(Bloomberg) -- S&P 500 futures are down a few handles after a relatively tight session on Monday, as the cash index continues to have trouble with the 2,800 resistance level.

The QQQs are seeing a much sharper reaction, though, sliding nearly 1% on the back of Netflix’s disappointing subs figures -- shares are off ~13% pre-market and back below its 50-day moving average of $369.61, a level it has held since the beginning of the year.

The Netflix weakness is spilling over to every other member of the FAANG family (Amazon, which closed at a record, got hit the worst) and practically every other high-flier in the tech world, from the streaming-exposed names like Spotify and Roku to the social media stocks like Twitter to the uber-volatile Chinese ADRs that recently went public, such as iQIYI, HUYA, and Bilibili.

Citi had a prescient call on Netflix prior to Monday’s open, noting that some third-party data providers indicated that U.S. subs growth may have trailed expectations, but they weren’t the only one fanning caution ahead of the print. Others predicted that $500 would be the next stop.

The interesting part is that the Street isn’t chastising Netflix this morning for the miss, as the stock has only received one downgrade so far (Deutsche Bank) against two upgrades (Stifel and BMO) -- note there were at least 26 analysts who rated the stock a buy going into the results. In fact, many of the notes read as though analysts see this is nothing more than a blip with the long-term bull view intact.

Now What for Netflix?

The first thing we’ll be watching for is to see how the rout in tech plays out, as you can be assured that many tech bears are coming out of hibernation to call Netflix’s reaction as the top for a frothy-looking sector -- granted these may be the same contrarians who’ve seen their portfolios bleed due to poorly-timed shorts that have repeatedly gotten squeezed over the past few years.

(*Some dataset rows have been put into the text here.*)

(** The records that a SendMessage which returned nil put on the
    carrier: those of the length prefix, then those of the message. *)
Lemma SendMessage_records (fuel : nat) (msg : list byte) (s s' : State)
  (k n : list byte) :
  write (conn s) = Some (mkHalf (Some k) n) ->
  (0 < length (writeBuf (conn s)))%nat ->
  Z.of_nat (length (writeBuf (conn s))) < 2 ^ 24 ->
  SendMessage fuel msg s = Normal None s' ->
  exists rs1 rs2,
    plain rs1 = PutUint32 (uint32 (Z.of_nat (length msg))) /\
    plain rs2 = msg /\
    Forall record_ok rs1 /\ Forall record_ok rs2 /\
    (rekeys rs1 <= 1)%nat /\ (rekeys rs2 <= 1)%nat /\
    (server (conn s) = false -> rekeys rs1 = O /\ rekeys rs2 = O) /\
    tx (netConn (conn s'))
    = tx (netConn (conn s)) ++ recordBytes k n (rs1 ++ rs2).
Proof.
  intros W M M' H. unfold SendMessage, bind in H.
  destruct (Write fuel (PutUint32 (uint32 (Z.of_nat (length msg)))) s)
    as [[c1 [e1|]] s1| |] eqn:W1; try discriminate H.
  destruct (Write_records _ _ _ _ _ k n W M M' W1)
    as (rs1 & _ & P1 & OK1 & RK1 & T1 & _ & Wr1 & L1 & S1 & _).
  destruct (Write fuel msg s1) as [[c2 [e2|]] s2| |] eqn:W2;
    try discriminate H.
  destruct (Write_records fuel msg s1 s2 c2 k _ Wr1)
    as (rs2 & C2 & P2 & OK2 & RK2 & T2 & _);
    [rewrite L1; assumption|rewrite L1; assumption|exact W2|].
  subst c2. rewrite Nat.eqb_refl in H. cbn [negb] in H.
  apply Normal_inj in H. destruct H as [_ <-].
  exists rs1, rs2.
  repeat match goal with |- _ /\ _ => split end; try assumption.
  - rewrite RK1. destruct (rekey_due s); lia.
  - rewrite RK2. destruct (rekey_due s1); lia.
  - intro C. rewrite RK1, RK2. unfold rekey_due. rewrite S1, C.
    split; reflexivity.
  - rewrite T2, T1, recordBytes_app, <- app_assoc. reflexivity.
Qed.

(** Two connections whose halves are in step: the message that one
    sends is the message that the other gets. *)
Lemma linked_message (sw sw' sr : State) (k n msg : list byte)
  (segs : list (list byte)) (fuel gfuel rfuel : nat) :
  write (conn sw) = Some (mkHalf (Some k) n) ->
  (0 < length (writeBuf (conn sw)))%nat ->
  Z.of_nat (length (writeBuf (conn sw))) < 2 ^ 24 ->
  SendMessage fuel msg sw = Normal None sw' ->
  Z.of_nat (length msg) < 2 ^ 32 ->
  in_step sr k n [] [] [] ->
  tx (netConn (conn sw')) = tx (netConn (conn sw)) ++ concat segs ->
  (server (conn sw) = true ->
   tx_room (netConn (conn sr)) = None /\
   (64 <= length (rand_Reader (env sr)))%nat /\ (3 <= rfuel)%nat) ->
  (1 <= rfuel)%nat -> (4 <= gfuel)%nat -> (length msg <= gfuel)%nat ->
  exists s',
    GetMessage gfuel rfuel (arrive segs sr) = Normal (msg, None) s'.
Proof.
  intros W M M' H LM I T A RF G4 GM.
  destruct (SendMessage_records fuel msg sw sw' k n W M M' H)
    as (rs1 & rs2 & P1 & P2 & OK1 & OK2 & K1 & K2 & KC & T').
  rewrite T' in T. apply app_inv_head in T.
  rewrite recordBytes_app in T.
  destruct I as (R & Wr & Bf & HB & _).
  assert (RES : (rekeys rs1 = O /\ rekeys rs2 = O) \/
                (tx_room (netConn (conn sr)) = None /\
                 (64 <= length (rand_Reader (env sr)))%nat /\
                 (3 <= rfuel)%nat)).
  { destruct (server (conn sw)); [right; apply A; reflexivity|].
    left; apply KC; reflexivity. }
  (* the length prefix *)
  destruct (readUntil_records rfuel (fun got => Nat.max 1 (4 - got)) 4 k
              (recordBytes k (seq_after (length rs1) n) rs2 ++ [])
              (fun i => Nat.le_trans _ _ _ (le_n 1) (Nat.le_max_l 1 (4 - i)))
              gfuel (arrive segs sr) n [] rs1 [])
    as (s1 & n1 & rs1' & E1 & I1 & OK1' & P1' & LE1 & SQ1 & TR1 & RD1).
  { unfold in_step, arrive. msimpl. rewrite app_nil_r.
    repeat split; try assumption. congruence. }
  { unfold can_answer, arrive. msimpl.
    destruct RES as [[Z1 Z2]|(A1 & A2 & A3)].
    - rewrite Z1. split; [congruence|lia].
    - split; [intros _; exact A1|lia]. }
  { exact OK1. }
  { destruct RES as [[Z1 Z2]|(A1 & A2 & A3)]; lia. }
  { rewrite P1, length_PutUint32. cbn [length]. lia. }
  { rewrite P1, length_PutUint32. reflexivity. }
  apply ReadFull_readUntil in E1.
  (* the message *)
  destruct (readUntil_records rfuel
              (fun got => Nat.max 1 (length msg - got)) (length msg) k []
              (fun i => Nat.le_trans _ _ _ (le_n 1)
                          (Nat.le_max_l 1 (length msg - i)))
              gfuel s1 n1 [] (rs1' ++ rs2) [])
    as (s2 & n2 & rs2' & E2 & _).
  { destruct I1 as (R1 & W1 & B1 & H1 & X1).
    unfold in_step. rewrite recordBytes_app, SQ1, <- app_assoc.
    repeat split; assumption. }
  { unfold can_answer. rewrite rekeys_app, TR1, RD1, length_skipn.
    unfold arrive. msimpl.
    destruct RES as [[Z1 Z2]|(A1 & A2 & A3)].
    - split; [lia|lia].
    - split; [intros _; exact A1|lia]. }
  { apply Forall_app. split; assumption. }
  { rewrite rekeys_app. destruct RES as [[Z1 Z2]|(A1 & A2 & A3)]; lia. }
  { rewrite plain_app, P1', P2. cbn [length app]. lia. }
  { rewrite plain_app, P1', P2. reflexivity. }
  apply ReadFull_readUntil in E2.
  rewrite plain_app, P1', P2 in E2. cbn [app] in E1, E2.
  exists s2. unfold GetMessage, Conn_ReadFull, bind.
  rewrite E1, P1. cbn beta iota.
  rewrite Uint32_PutUint32 by (unfold uint32; apply Z.mod_pos_bound; lia).
  rewrite uint32_small by lia. rewrite Nat2Z.id.
  rewrite E2. cbn beta iota. rewrite Nat.eqb_refl. reflexivity.
Qed.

Or maybe its a bit of a breather for a stock that was up 109% coming into the numbers (and remains up ~84% YTD based on pre-market trading). People are flipping out about a 14% drop, but this move is practically in line with the average post-earnings move for the company on a historical basis, and is just a bit more pronounced than the ~9% move that options were pricing in.

That said, today’s weakness in some of the more crowded tech stocks dovetails nicely with the shift in allocations over the past month, where defensive sectors like utilities, REITs and consumer staples outperformed over the big winners of the bull market like tech, financials, and consumer discretionary. It also fits in nicely with general market jitters, the billions of dollars pulled out of U.S. funds over the past month and a half (BofAML says global equity allocation is at the lowest level since November 2016), and several cautious calls from known strategists, something that was seemingly non-existent until recent, like Morgan Stanley’s Michael Wilson (downgraded tech to underweight early last week and upgraded staples & telecom services) and RBC’s Lori Calvasina (upgraded large-cap health care and REITs last week in a move to get "a little more domestic/defensive").

But if the first camp of investors is right and tech starts to fade heavily over the near- to medium-term, expect the rotation into defensive sectors to accelerate, which likely won’t bode well for a market that has been propped up by tech by so much and for so long at this point.

What Else Besides Netflix?

Banks had a massive bounceback after good results from Bank of America (or was it Deutsche Bank’s >7% squeeze that was the bigger culprit?). But the gains in the XLF and the BKX weren’t as big as the ones seen exactly one week ago, which turned out to be a fake breakout for a group that has been under a good amount of pressure in the weeks leading up to the earnings deluge. We’ll see if Goldman’s report today or Morgan Stanley’s tomorrow can keep the space afloat.

Transports could be volatile once CSX kicks off earnings for the rails tonight. Note the industrials complex got a scare early on in Monday’s session after a bewildering ~10% reversal in J.B. Hunt shares off the open. The company reported its largest earnings upside surprise in over three years, but it was the unchanged guidance that spooked the market and sparked concerns about a peak in the cycle.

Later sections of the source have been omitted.